In the records below, begin at the line that has "destruct (Nat.eqb_spec a 1)." and stop after the line that has "[|rewrite B1; reflexivity]."; quote those lines verbatim and nothing more.

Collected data
------------------------------
(** ** The seed mask *)

Lemma fold_set_at_length (ps : list nat) (y : mask) :
  length (fold_left set_at ps y) = length y.
Proof.
  revert y; induction ps as [|e ps IH]; intros y; simpl; auto.
  rewrite IH. apply set_at_length.
Qed.

Lemma fold_set_at_nth (ps : list nat) (y : mask) (j : nat) :
  nth j (fold_left set_at ps y) false = true <->
  (In j ps /\ j < length y) \/ nth j y false = true.
Proof.
  revert y; induction ps as [|e ps IH]; intros y; simpl.
  - tauto.
  - rewrite IH, set_at_length, set_at_nth.
    destruct (Nat.eqb_spec j e) as [->|Hne]; simpl.
    + destruct (Nat.ltb_spec e (length y)); split; intros; try tauto.
      destruct H0 as [[_ ?]|?]; [lia|tauto].
    + split; intros [[Hin Hlt]|Hn]; try tauto.
      destruct Hin; [congruence|tauto].
Qed.

Lemma seed_mask_ok (X : matrix) (ps : list nat) :
  row_ids X ps = true ->
  seed_mask X ps = Ok (fold_left set_at ps (repeat false (n_participants X))).
Proof.
  unfold seed_mask, set_rows, row_ids. rewrite repeat_length. intros ->. reflexivity.
Qed.

Lemma seed_mask_out_of_bounds (X : matrix) (ps : list nat) :
  row_ids X ps = false -> seed_mask X ps = Raise IndexError.
Proof.
  unfold seed_mask, set_rows, row_ids. rewrite repeat_length. intros ->. reflexivity.
Qed.

Lemma nth_repeat_false (n j : nat) : nth j (repeat false n) false = false.
Proof.
  revert j; induction n; intros [|j]; simpl; auto.
Qed.

Section SeedMask.
Variables (X : matrix) (ps : list nat) (y0 : mask).
Hypothesis Hids : row_ids X ps = true.
Hypothesis Hseed : seed_mask X ps = Ok y0.

Lemma seed_mask_length : length y0 = n_participants X.
Proof using Hids Hseed.
  rewrite seed_mask_ok in Hseed by assumption. injection Hseed as <-.
  rewrite fold_set_at_length. apply repeat_length.
Qed.

Lemma seed_mask_nth (e : nat) : nth e y0 false = true <-> In e ps.
Proof using Hids Hseed.
  rewrite seed_mask_ok in Hseed by assumption. injection Hseed as <-.
  rewrite fold_set_at_nth, nth_repeat_false, repeat_length.
  unfold row_ids in Hids. rewrite forallb_forall in Hids.
  split.
  - intros [[? _]|?]; [assumption|discriminate].
  - intros Hin. left. split; auto. apply Nat.ltb_lt. auto.
Qed.

Lemma seed_mask_flatnonzero (e : nat) : In e (flatnonzero y0) <-> In e ps.
Proof using Hids Hseed.
  rewrite flatnonzero_In, seed_mask_nth. split; [tauto|].
  intros Hin; split; auto. rewrite seed_mask_length.
  unfold row_ids in Hids. rewrite forallb_forall in Hids.
  apply Nat.ltb_lt. auto.
Qed.

(** The seed mask has one true entry per distinct pre-selected row. *)
Lemma seed_mask_count : count y0 = distinct ps.
Proof using Hids Hseed.
  destruct (flatnonzero_spec y0) as [Hlen [_ [Hnd _]]].
  rewrite <- Hlen. unfold distinct.
  apply Nat.le_antisymm; apply NoDup_incl_length.
  - exact Hnd.
  - intros e He. apply nodup_In. now apply seed_mask_flatnonzero.
  - apply NoDup_nodup.
  - intros e He. apply nodup_In in He. now apply seed_mask_flatnonzero.
Qed.

End SeedMask.

Lemma seed_mask_row_ids (X : matrix) (ps : list nat) (y0 : mask) :
  seed_mask X ps = Ok y0 -> row_ids X ps = true.
Proof.
  intros Hs. destruct (row_ids X ps) eqn:E; auto.
  rewrite seed_mask_out_of_bounds in Hs by assumption. discriminate.
Qed.

(** The seed mask depends on the set of the rows given, not on their
    order or number of occurrences. *)
Lemma seed_mask_same_elements (X : matrix) (ps ps' : list nat) :
  (forall e, In e ps <-> In e ps') -> seed_mask X ps = seed_mask X ps'.
Proof.
  intros Hsame.
  assert (Hids : row_ids X ps = row_ids X ps').
  { unfold row_ids. destruct (forallb _ ps) eqn:E; symmetry.
    - apply forallb_forall. intros e He.
      rewrite forallb_forall in E. apply E, Hsame, He.
    - destruct (forallb _ ps') eqn:E'; auto. rewrite <- E. symmetry.
      apply forallb_forall. intros e He.
      rewrite forallb_forall in E'. apply E', Hsame, He. }
  destruct (row_ids X ps) eqn:E.
  - pose proof (seed_mask_ok X ps E) as H1.
    pose proof (seed_mask_ok X ps' (eq_sym Hids)) as H2.
    rewrite H1, H2. f_equal.
    apply nth_ext with (d := false) (d' := false).
    + now rewrite !fold_set_at_length.
    + intros j _.
      pose proof (seed_mask_nth X ps E H1 j) as N1.
      pose proof (seed_mask_nth X ps' (eq_sym Hids) H2 j) as N2.
      destruct (nth j (fold_left set_at ps (repeat false (n_participants X))) false);
        destruct (nth j (fold_left set_at ps' (repeat false (n_participants X))) false);
        auto.
      * assert (false = true) by (apply N2, Hsame, N1; reflexivity). congruence.
      * assert (false = true) by (apply N1, Hsame, N2; reflexivity). congruence.
  - rewrite !seed_mask_out_of_bounds; congruence.
Qed.

(** Writing [True] at the indices of a mask into an empty mask gives the
    mask back. *)
Lemma seed_mask_of_flatnonzero (X : matrix) (y : mask) :
  length y = n_participants X -> seed_mask X (flatnonzero y) = Ok y.
Proof.
  intros Hy.
  assert (Hids : row_ids X (flatnonzero y) = true).
  { unfold row_ids. apply forallb_forall. intros e He.
    apply flatnonzero_In in He. apply Nat.ltb_lt. lia. }
  rewrite (seed_mask_ok X _ Hids). f_equal.
  apply nth_ext with (d := false) (d' := false).
  - rewrite fold_set_at_length, repeat_length. congruence.
  - intros j _.
    pose proof (fold_set_at_nth (flatnonzero y)
                  (repeat false (n_participants X)) j) as Hn.
    rewrite nth_repeat_false, repeat_length in Hn.
    pose proof (flatnonzero_In y j) as Hf.
    destruct (nth j (fold_left set_at (flatnonzero y)
                       (repeat false (n_participants X))) false);
      destruct (nth j y false) eqn:Ey; auto.
    + destruct Hn as [Hn _]. destruct (Hn eq_refl) as [[Hin _]|?]; [|discriminate].
      apply Hf in Hin. destruct Hin; discriminate.
    + assert (Hj : j < length y).
      { destruct (Nat.lt_ge_cases j (length y)) as [L|G]; auto.
        rewrite nth_overflow in Ey by exact G. discriminate. }
      destruct Hn as [_ Hn]. apply Hn. left.
      split; [apply Hf; auto|lia].
Qed.


(** ** Shapes in [obj] *)

Lemma omapM_ok {A B} (f : A -> outcome B) (P : B -> Prop) (l : list A) :
  (forall a, In a l -> exists b, f a = Ok b /\ P b) ->
  exists bs, omapM f l = Ok bs /\ length bs = length l /\ Forall P bs.
Proof.
  induction l as [|a l IH]; intros Hf; simpl.
  - exists []; auto.
  - destruct (Hf a (or_introl eq_refl)) as [b [-> Hb]].
    destruct IH as [bs [-> [Hl Hbs]]]; [intros; apply Hf; now right|].
    exists (b :: bs); simpl; auto.
Qed.

Section ObjShapes.
Context {T : Type} `{Arith T}.

Lemma broadcast_spec (f : T -> T -> T) (a b : list T) :
  match broadcast_length (length a) (length b) with
  | Some m => exists l, broadcast f a b = Ok l /\ length l = m
  | None => broadcast f a b = Raise ValueError
  end.
Proof.
  unfold broadcast_length, broadcast.
  destruct (Nat.eqb_spec (length a) (length b)) as [E|E].
  - eexists; split; [reflexivity|].
    unfold zip_with. rewrite length_map, length_combine. lia.
  - destruct a as [|x [|x' a]]; simpl in *.
    + destruct b as [|y [|y' b]]; simpl in *; try congruence.
      eexists; split; reflexivity.
    + eexists; split; [reflexivity|]. apply length_map.
    + destruct b as [|y [|y' b]]; simpl in *; try reflexivity.
      eexists; split; [reflexivity|]. simpl. rewrite length_map. reflexivity.
Qed.

Lemma broadcast_length_absorb (a b m : nat) :
  broadcast_length a b = Some m -> broadcast_length a m = Some m.
Proof.
  unfold broadcast_length.
  destruct (Nat.eqb_spec a b); [intros [= <-]; now rewrite Nat.eqb_refl|].
  destruct (Nat.eqb_spec a 1).
  - intros [= <-]. destruct (Nat.eqb_spec a b); congruence.
  - destruct (Nat.eqb_spec b 1); [|discriminate].
    intros [= <-]. now rewrite Nat.eqb_refl.
Qed.

Lemma dot_spec (a b : list T) :
  if length a =? length b then exists v, dot a b = Ok v
  else dot a b = Raise ValueError.
Proof.
  unfold dot. destruct (length a =? length b); eauto.
Qed.

(** What [obj] does with every triple of lengths. *)
Lemma obj_shapes (p w q : list T) :
  if obj_shapes_agree (length p) (length w) (length q)
  then exists v, obj p w q = Ok v
  else obj p w q = Raise ValueError.
Proof.
  unfold obj_shapes_agree, obj. cbv zeta.
  set (pbar := complement p). set (qbar := complement q).
  assert (Lg : forall v, length (log_floor v) = length v)
    by (intros; apply length_map).
  assert (Lpb : length pbar = length p) by apply length_map.
  assert (Lqb : length qbar = length q) by apply length_map.
  pose proof (broadcast_spec sub (log_floor p) (log_floor q)) as B1.
  rewrite !Lg in B1.
  destruct (broadcast_length (length p) (length q)) as [m|] eqn:Em;
    [|rewrite B1; reflexivity].
  destruct B1 as [dp [-> Ldp]]. simpl.
  pose proof (broadcast_spec mul p dp) as B2.
  rewrite Ldp, (broadcast_length_absorb _ _ Em) in B2.
  destruct B2 as [hp [-> Lhp]]. simpl.
  pose proof (broadcast_spec sub (log_floor pbar) (log_floor qbar)) as B3.
  rewrite !Lg, Lpb, Lqb, Em in B3.
  destruct B3 as [dpbar [-> Ldpbar]]. simpl.
  pose proof (broadcast_spec mul pbar dpbar) as B4.
  rewrite Lpb, Ldpbar, (broadcast_length_absorb _ _ Em) in B4.
  destruct B4 as [hpbar [-> Lhpbar]]. simpl.
  pose proof (broadcast_spec add hp hpbar) as B5.
  rewrite Lhp, Lhpbar in B5. unfold broadcast_length in B5.
  rewrite Nat.eqb_refl in B5.
  destruct B5 as [Hm [-> LH]]. simpl.
  pose proof (dot_spec Hm w) as D. rewrite LH in D.
  destruct (m =? length w).
  - destruct D as [v ->]. simpl. eauto.
  - rewrite D. reflexivity.
Qed.

Lemma obj_equal_lengths (p w q : list T) (f : nat) :
  length p = f -> length w = f -> length q = f -> exists v, obj p w q = Ok v.
Proof.
  intros Hp Hw Hq. pose proof (obj_shapes p w q) as Hs.
  unfold obj_shapes_agree, broadcast_length in Hs.
  rewrite Hp, Hw, Hq, !Nat.eqb_refl in Hs. exact Hs.
Qed.

End ObjShapes.

Lemma omapM_nth {A B} (f : A -> outcome B) (l : list A) (bs : list B)
  (da : A) (db : B) :
  omapM f l = Ok bs ->
  length bs = length l
  /\ forall j, j < length l -> f (nth j l da) = Ok (nth j bs db).
Proof.
  revert bs; induction l as [|a l IH]; intros bs Hm; simpl in Hm.
  - injection Hm as <-. split; [reflexivity|]. simpl. intros j Hj. lia.
  - destruct (f a) as [b| |] eqn:Ea; try discriminate. simpl in Hm.
    destruct (omapM f l) as [bs'| |]; try discriminate. simpl in Hm.
    injection Hm as <-. destruct (IH bs' eq_refl) as [Hl Hn].
    split; [simpl; congruence|].
    intros [|j] Hj; simpl in *; [exact Ea|apply Hn; lia].
Qed.

(** ** [argmax] *)

Section Argmax.
Context {T : Type} `{ArithLaws T}.

Lemma leb_refl (x : T) : is_nan x = false -> leb x x = true.
Proof.
  intros Hx. destruct (leb x x) eqn:E; auto.
  pose proof (leb_total x x Hx Hx E). congruence.
Qed.

Lemma leb_number_l (x y : T) : leb x y = true -> is_nan x = false.
Proof.
  intros Hl. destruct (is_nan x) eqn:E; auto.
  rewrite leb_nan_l in Hl by exact E. discriminate.
Qed.

Lemma leb_number_r (x y : T) : leb x y = true -> is_nan y = false.
Proof.
  intros Hl. destruct (is_nan y) eqn:E; auto.
  rewrite leb_nan_r in Hl by exact E. discriminate.
Qed.

Lemma ltb_trans (x y z : T) :
  ltb x y = true -> ltb y z = true -> ltb x z = true.
Proof.
  rewrite !ltb_leb, !andb_true_iff, !negb_true_iff.
  intros [Hxy Hyx] [Hyz Hzy]. split; [eapply leb_trans; eauto|].
  destruct (leb z x) eqn:E; auto.
  rewrite (leb_trans _ _ _ E Hxy) in Hzy. discriminate.
Qed.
------------------------------
- [Solution for this task]:
  destruct (Nat.eqb_spec a 1).
  - intros [= <-]. destruct (Nat.eqb_spec a b); congruence.
  - destruct (Nat.eqb_spec b 1); [|discriminate].
    intros [= <-]. now rewrite Nat.eqb_refl.
Qed.

Lemma dot_spec (a b : list T) :
  if length a =? length b then exists v, dot a b = Ok v
  else dot a b = Raise ValueError.
Proof.
  unfold dot. destruct (length a =? length b); eauto.
Qed.

(** What [obj] does with every triple of lengths. *)
Lemma obj_shapes (p w q : list T) :
  if obj_shapes_agree (length p) (length w) (length q)
  then exists v, obj p w q = Ok v
  else obj p w q = Raise ValueError.
Proof.
  unfold obj_shapes_agree, obj. cbv zeta.
  set (pbar := complement p). set (qbar := complement q).
  assert (Lg : forall v, length (log_floor v) = length v)
    by (intros; apply length_map).
  assert (Lpb : length pbar = length p) by apply length_map.
  assert (Lqb : length qbar = length q) by apply length_map.
  pose proof (broadcast_spec sub (log_floor p) (log_floor q)) as B1.
  rewrite !Lg in B1.
  destruct (broadcast_length (length p) (length q)) as [m|] eqn:Em;
    [|rewrite B1; reflexivity].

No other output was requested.